-- Your objective --
The result should be every line in the data below that carries the string "ArrayWrapper".
── Records ──
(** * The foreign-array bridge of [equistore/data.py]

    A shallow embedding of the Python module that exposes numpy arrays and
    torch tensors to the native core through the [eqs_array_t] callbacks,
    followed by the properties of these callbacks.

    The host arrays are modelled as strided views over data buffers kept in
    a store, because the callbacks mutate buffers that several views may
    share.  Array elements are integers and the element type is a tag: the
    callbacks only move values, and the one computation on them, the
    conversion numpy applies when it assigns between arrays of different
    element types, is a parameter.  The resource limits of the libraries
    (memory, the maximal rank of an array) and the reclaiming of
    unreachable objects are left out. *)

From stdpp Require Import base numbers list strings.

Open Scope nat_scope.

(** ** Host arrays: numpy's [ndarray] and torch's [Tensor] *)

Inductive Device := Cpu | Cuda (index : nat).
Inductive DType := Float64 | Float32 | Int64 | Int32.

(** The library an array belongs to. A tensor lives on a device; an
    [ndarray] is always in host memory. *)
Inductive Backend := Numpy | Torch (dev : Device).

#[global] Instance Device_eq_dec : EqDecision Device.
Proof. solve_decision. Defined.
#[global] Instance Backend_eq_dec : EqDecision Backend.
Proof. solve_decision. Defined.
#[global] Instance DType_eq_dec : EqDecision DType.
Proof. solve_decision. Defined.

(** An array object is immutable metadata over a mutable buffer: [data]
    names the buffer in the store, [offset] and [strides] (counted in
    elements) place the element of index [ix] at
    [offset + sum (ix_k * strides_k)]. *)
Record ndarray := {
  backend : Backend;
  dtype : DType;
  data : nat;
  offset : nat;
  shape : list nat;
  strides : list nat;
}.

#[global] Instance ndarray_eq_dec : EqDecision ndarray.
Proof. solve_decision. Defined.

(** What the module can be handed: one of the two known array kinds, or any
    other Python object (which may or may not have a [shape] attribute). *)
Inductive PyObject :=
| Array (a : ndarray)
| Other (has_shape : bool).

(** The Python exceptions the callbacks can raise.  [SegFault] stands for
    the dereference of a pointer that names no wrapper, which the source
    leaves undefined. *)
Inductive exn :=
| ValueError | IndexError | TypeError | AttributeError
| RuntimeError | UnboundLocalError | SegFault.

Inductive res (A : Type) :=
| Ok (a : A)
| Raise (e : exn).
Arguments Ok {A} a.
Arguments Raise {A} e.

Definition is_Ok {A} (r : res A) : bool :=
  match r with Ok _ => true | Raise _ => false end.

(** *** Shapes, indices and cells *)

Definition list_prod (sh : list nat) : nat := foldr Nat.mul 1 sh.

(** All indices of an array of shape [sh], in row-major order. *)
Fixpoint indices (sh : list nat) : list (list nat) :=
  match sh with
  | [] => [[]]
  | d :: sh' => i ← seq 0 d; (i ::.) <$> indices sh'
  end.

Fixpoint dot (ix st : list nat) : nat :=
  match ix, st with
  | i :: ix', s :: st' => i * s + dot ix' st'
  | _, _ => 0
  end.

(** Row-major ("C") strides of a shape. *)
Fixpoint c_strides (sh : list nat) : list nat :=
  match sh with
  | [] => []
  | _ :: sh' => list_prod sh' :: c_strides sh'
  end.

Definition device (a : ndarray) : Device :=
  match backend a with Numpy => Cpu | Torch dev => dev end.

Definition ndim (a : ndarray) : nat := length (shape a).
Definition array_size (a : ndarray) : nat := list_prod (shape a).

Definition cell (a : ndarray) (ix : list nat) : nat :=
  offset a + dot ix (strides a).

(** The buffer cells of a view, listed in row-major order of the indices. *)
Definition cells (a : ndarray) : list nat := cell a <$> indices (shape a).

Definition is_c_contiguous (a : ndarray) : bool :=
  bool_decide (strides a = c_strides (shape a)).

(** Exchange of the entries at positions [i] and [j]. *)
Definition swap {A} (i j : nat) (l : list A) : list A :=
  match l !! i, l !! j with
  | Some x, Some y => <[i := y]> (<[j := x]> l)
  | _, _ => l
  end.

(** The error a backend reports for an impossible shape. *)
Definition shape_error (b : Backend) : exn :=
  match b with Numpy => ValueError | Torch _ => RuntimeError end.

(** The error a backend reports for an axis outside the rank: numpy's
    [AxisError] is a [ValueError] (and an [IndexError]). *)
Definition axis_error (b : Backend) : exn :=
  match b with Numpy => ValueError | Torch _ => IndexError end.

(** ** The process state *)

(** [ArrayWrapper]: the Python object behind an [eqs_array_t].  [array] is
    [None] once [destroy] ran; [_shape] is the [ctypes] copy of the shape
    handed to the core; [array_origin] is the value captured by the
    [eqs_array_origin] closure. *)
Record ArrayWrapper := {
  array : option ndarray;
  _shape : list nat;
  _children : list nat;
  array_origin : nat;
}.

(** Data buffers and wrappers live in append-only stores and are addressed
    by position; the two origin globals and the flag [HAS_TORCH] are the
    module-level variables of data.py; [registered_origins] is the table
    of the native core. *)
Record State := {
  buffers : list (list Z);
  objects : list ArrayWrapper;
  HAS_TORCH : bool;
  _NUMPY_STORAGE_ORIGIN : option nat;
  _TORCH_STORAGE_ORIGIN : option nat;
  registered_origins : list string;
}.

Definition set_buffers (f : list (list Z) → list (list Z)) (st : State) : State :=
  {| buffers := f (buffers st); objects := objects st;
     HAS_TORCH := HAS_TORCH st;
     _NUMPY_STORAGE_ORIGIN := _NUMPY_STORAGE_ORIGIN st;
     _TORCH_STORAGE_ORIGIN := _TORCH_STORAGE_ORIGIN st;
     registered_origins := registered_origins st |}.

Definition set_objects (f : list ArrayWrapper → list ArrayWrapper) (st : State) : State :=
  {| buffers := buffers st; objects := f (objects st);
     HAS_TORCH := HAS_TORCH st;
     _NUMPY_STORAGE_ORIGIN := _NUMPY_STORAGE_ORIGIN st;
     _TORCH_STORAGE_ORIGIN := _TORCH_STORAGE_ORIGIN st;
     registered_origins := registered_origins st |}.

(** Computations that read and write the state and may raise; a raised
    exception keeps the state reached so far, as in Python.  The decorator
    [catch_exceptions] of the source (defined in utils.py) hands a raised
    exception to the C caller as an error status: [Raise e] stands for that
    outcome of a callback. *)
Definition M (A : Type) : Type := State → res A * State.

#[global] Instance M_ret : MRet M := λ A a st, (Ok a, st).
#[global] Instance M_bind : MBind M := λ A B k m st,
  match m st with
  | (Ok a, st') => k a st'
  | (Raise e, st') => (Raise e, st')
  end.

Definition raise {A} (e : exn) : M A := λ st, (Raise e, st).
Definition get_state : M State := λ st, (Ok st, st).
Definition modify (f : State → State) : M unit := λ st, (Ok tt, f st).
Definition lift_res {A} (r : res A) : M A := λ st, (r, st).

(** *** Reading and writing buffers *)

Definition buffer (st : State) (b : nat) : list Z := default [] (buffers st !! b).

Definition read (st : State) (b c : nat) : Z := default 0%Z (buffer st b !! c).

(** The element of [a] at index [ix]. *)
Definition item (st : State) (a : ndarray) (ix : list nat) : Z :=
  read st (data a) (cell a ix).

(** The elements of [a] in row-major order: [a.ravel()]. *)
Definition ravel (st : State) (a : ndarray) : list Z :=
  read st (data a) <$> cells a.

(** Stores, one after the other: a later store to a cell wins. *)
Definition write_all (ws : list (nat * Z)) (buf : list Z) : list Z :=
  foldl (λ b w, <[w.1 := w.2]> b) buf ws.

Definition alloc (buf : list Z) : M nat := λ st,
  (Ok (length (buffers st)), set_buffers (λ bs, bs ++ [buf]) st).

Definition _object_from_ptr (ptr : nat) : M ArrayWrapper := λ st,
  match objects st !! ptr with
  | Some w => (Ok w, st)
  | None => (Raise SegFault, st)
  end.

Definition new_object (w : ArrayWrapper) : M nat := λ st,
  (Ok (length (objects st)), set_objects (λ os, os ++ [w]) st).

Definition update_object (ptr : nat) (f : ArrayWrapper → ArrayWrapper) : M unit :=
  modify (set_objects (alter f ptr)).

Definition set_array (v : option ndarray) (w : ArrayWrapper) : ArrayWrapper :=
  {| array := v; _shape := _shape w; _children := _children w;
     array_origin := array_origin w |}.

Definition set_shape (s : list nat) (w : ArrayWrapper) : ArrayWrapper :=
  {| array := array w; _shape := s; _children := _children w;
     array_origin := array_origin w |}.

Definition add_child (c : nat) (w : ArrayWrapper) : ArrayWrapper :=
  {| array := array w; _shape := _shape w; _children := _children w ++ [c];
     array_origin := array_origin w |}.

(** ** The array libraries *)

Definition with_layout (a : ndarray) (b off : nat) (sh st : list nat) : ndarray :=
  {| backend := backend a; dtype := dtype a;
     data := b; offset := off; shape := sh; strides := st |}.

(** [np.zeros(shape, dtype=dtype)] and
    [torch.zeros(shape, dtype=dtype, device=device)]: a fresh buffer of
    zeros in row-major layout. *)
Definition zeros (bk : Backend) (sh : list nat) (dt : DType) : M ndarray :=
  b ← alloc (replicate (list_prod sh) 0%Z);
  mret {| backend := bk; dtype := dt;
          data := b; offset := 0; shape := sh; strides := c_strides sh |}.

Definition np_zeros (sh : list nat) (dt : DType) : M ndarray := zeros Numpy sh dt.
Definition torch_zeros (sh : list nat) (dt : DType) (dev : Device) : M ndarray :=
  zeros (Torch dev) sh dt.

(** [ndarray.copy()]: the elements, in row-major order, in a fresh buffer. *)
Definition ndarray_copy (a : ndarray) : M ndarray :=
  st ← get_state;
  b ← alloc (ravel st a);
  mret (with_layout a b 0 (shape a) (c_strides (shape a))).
───
── Records ──
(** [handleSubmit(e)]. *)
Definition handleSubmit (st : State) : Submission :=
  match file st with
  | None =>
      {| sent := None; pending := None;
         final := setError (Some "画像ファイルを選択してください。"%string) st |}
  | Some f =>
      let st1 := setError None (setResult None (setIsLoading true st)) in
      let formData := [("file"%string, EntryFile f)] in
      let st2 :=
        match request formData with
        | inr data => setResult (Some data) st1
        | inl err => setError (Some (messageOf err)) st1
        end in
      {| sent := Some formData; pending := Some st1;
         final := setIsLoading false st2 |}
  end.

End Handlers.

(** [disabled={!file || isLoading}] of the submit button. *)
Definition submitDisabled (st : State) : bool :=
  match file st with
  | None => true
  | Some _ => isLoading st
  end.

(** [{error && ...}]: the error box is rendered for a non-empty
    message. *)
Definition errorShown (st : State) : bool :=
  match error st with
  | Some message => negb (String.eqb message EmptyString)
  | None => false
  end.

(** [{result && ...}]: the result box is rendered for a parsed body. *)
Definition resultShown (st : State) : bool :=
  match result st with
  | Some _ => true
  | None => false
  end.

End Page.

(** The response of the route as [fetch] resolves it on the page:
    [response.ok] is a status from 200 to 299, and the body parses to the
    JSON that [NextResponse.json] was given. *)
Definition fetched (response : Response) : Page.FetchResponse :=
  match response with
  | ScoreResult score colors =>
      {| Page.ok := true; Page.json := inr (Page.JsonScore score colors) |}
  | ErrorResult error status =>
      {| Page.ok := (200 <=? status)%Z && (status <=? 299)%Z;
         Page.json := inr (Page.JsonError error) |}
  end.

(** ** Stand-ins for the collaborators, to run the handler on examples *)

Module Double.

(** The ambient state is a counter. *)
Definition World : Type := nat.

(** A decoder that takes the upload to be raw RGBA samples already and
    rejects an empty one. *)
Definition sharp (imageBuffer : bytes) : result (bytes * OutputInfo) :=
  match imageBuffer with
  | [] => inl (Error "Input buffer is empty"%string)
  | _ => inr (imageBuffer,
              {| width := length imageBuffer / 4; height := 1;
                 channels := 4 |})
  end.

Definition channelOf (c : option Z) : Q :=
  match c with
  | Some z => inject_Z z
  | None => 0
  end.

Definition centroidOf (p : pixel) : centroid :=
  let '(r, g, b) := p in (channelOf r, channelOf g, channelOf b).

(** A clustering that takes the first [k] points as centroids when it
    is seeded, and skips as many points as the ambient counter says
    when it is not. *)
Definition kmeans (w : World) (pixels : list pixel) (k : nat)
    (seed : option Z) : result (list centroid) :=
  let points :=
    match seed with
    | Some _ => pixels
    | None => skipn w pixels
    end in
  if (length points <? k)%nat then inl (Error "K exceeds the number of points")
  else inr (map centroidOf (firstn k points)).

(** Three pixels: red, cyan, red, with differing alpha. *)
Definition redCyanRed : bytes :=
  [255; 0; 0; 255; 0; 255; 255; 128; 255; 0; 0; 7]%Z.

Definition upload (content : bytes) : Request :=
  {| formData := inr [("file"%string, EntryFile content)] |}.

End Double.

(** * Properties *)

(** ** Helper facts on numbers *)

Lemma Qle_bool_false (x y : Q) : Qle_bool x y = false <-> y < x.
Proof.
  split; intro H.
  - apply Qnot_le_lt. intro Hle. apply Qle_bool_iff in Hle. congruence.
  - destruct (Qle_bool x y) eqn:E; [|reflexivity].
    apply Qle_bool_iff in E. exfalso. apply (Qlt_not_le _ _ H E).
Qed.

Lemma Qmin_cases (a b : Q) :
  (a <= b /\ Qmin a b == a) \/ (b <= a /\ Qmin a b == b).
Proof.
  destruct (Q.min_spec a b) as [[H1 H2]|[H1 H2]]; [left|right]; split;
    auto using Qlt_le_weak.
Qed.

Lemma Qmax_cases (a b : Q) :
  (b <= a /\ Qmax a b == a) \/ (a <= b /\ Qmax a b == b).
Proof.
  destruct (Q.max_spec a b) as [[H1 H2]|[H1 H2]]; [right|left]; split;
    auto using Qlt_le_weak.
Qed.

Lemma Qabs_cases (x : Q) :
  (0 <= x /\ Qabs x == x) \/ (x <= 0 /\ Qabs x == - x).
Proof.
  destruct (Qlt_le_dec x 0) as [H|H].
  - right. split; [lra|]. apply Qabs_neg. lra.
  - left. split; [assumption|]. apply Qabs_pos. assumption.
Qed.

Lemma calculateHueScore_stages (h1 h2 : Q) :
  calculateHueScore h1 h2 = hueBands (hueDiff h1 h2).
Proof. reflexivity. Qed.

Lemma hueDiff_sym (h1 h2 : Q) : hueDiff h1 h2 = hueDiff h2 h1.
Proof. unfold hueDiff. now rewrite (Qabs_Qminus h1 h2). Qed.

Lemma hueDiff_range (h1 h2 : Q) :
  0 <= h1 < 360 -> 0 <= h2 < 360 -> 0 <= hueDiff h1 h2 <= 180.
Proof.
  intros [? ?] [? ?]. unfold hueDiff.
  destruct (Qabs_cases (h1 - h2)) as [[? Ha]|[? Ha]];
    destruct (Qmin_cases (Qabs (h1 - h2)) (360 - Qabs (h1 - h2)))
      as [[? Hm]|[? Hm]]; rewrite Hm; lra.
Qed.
───
-- Result of the exercise --
(** [ArrayWrapper]: the Python object behind an [eqs_array_t].  [array] is
Record ArrayWrapper := {
  objects : list ArrayWrapper;
Definition set_objects (f : list ArrayWrapper → list ArrayWrapper) (st : State) : State :=
Definition _object_from_ptr (ptr : nat) : M ArrayWrapper := λ st,
Definition new_object (w : ArrayWrapper) : M nat := λ st,
Definition update_object (ptr : nat) (f : ArrayWrapper → ArrayWrapper) : M unit :=
Definition set_array (v : option ndarray) (w : ArrayWrapper) : ArrayWrapper :=
Definition set_shape (s : list nat) (w : ArrayWrapper) : ArrayWrapper :=
Definition add_child (c : nat) (w : ArrayWrapper) : ArrayWrapper :=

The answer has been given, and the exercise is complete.